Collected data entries
------------------------------------------------

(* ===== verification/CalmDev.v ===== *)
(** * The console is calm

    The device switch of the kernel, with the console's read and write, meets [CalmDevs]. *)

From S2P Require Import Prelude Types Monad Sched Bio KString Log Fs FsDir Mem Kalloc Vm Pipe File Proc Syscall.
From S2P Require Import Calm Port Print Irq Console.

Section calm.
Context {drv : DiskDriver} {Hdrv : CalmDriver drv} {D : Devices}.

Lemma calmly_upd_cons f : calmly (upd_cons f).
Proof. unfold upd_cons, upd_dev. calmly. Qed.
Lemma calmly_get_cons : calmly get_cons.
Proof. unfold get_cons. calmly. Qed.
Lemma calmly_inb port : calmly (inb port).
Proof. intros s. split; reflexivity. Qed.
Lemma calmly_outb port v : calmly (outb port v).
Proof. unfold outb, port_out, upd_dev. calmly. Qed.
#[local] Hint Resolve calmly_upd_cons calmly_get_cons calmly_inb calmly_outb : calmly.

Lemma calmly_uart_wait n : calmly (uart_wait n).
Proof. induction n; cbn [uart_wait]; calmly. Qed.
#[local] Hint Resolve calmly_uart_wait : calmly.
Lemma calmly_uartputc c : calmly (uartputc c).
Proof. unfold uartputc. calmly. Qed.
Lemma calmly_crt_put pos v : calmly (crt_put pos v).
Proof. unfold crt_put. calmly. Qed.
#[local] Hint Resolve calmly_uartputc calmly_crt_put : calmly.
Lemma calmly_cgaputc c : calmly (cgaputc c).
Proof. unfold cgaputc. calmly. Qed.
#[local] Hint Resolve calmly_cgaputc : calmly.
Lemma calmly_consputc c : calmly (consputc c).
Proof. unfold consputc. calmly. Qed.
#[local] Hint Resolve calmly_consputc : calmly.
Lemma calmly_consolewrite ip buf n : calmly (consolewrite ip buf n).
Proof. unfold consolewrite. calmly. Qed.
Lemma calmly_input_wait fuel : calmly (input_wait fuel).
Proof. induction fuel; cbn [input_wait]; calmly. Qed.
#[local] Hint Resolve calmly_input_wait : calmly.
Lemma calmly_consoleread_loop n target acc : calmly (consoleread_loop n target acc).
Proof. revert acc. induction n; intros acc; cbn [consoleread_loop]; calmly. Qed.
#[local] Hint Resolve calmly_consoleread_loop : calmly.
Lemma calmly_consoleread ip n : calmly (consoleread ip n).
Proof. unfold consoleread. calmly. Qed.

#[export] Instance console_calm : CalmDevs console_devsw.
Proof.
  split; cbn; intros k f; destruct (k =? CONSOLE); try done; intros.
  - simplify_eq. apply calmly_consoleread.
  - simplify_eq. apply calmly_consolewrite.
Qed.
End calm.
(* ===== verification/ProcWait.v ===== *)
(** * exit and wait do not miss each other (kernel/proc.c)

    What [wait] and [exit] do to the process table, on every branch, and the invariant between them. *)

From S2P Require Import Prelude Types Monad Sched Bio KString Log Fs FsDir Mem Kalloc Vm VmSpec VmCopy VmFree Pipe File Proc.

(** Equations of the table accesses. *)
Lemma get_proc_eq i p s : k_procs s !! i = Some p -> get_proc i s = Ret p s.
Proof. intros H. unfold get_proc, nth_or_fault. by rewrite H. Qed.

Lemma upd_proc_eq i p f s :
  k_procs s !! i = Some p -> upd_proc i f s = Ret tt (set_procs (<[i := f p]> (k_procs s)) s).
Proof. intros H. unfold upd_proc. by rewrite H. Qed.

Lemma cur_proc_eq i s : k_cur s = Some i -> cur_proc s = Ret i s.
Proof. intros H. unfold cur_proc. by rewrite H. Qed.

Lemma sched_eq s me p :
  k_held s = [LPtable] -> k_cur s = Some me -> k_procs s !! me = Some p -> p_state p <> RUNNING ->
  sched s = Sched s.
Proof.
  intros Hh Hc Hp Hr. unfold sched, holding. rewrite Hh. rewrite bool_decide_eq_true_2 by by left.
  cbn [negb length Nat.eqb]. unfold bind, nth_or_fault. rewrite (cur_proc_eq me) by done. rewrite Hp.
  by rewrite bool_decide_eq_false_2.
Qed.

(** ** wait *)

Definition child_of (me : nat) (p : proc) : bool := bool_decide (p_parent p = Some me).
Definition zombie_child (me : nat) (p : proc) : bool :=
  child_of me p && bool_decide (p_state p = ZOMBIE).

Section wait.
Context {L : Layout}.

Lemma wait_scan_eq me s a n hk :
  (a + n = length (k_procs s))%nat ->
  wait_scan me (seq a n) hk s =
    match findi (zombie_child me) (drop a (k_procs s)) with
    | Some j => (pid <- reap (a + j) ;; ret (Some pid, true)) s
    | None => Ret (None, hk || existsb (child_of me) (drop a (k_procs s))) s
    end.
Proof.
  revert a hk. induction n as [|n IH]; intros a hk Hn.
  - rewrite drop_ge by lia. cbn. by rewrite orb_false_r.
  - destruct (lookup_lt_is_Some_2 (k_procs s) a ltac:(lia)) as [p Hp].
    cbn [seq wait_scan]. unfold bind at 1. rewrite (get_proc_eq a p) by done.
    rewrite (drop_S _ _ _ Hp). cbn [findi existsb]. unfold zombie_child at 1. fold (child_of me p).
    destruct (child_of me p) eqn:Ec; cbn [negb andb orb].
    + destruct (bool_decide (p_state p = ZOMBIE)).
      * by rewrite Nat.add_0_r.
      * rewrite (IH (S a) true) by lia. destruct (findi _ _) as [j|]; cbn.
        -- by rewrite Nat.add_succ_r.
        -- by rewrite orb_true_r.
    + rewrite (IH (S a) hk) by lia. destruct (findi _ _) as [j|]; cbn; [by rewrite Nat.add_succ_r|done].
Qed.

------------------------------------------------

Try it —
Your task is to write out the lines from the one with "[by rewrite Nat.add_succ_r|done]." through the end of the records, exactly and with nothing added.

Result for this task —
    + rewrite (IH (S a) hk) by lia. destruct (findi _ _) as [j|]; cbn; [by rewrite Nat.add_succ_r|done].
Qed.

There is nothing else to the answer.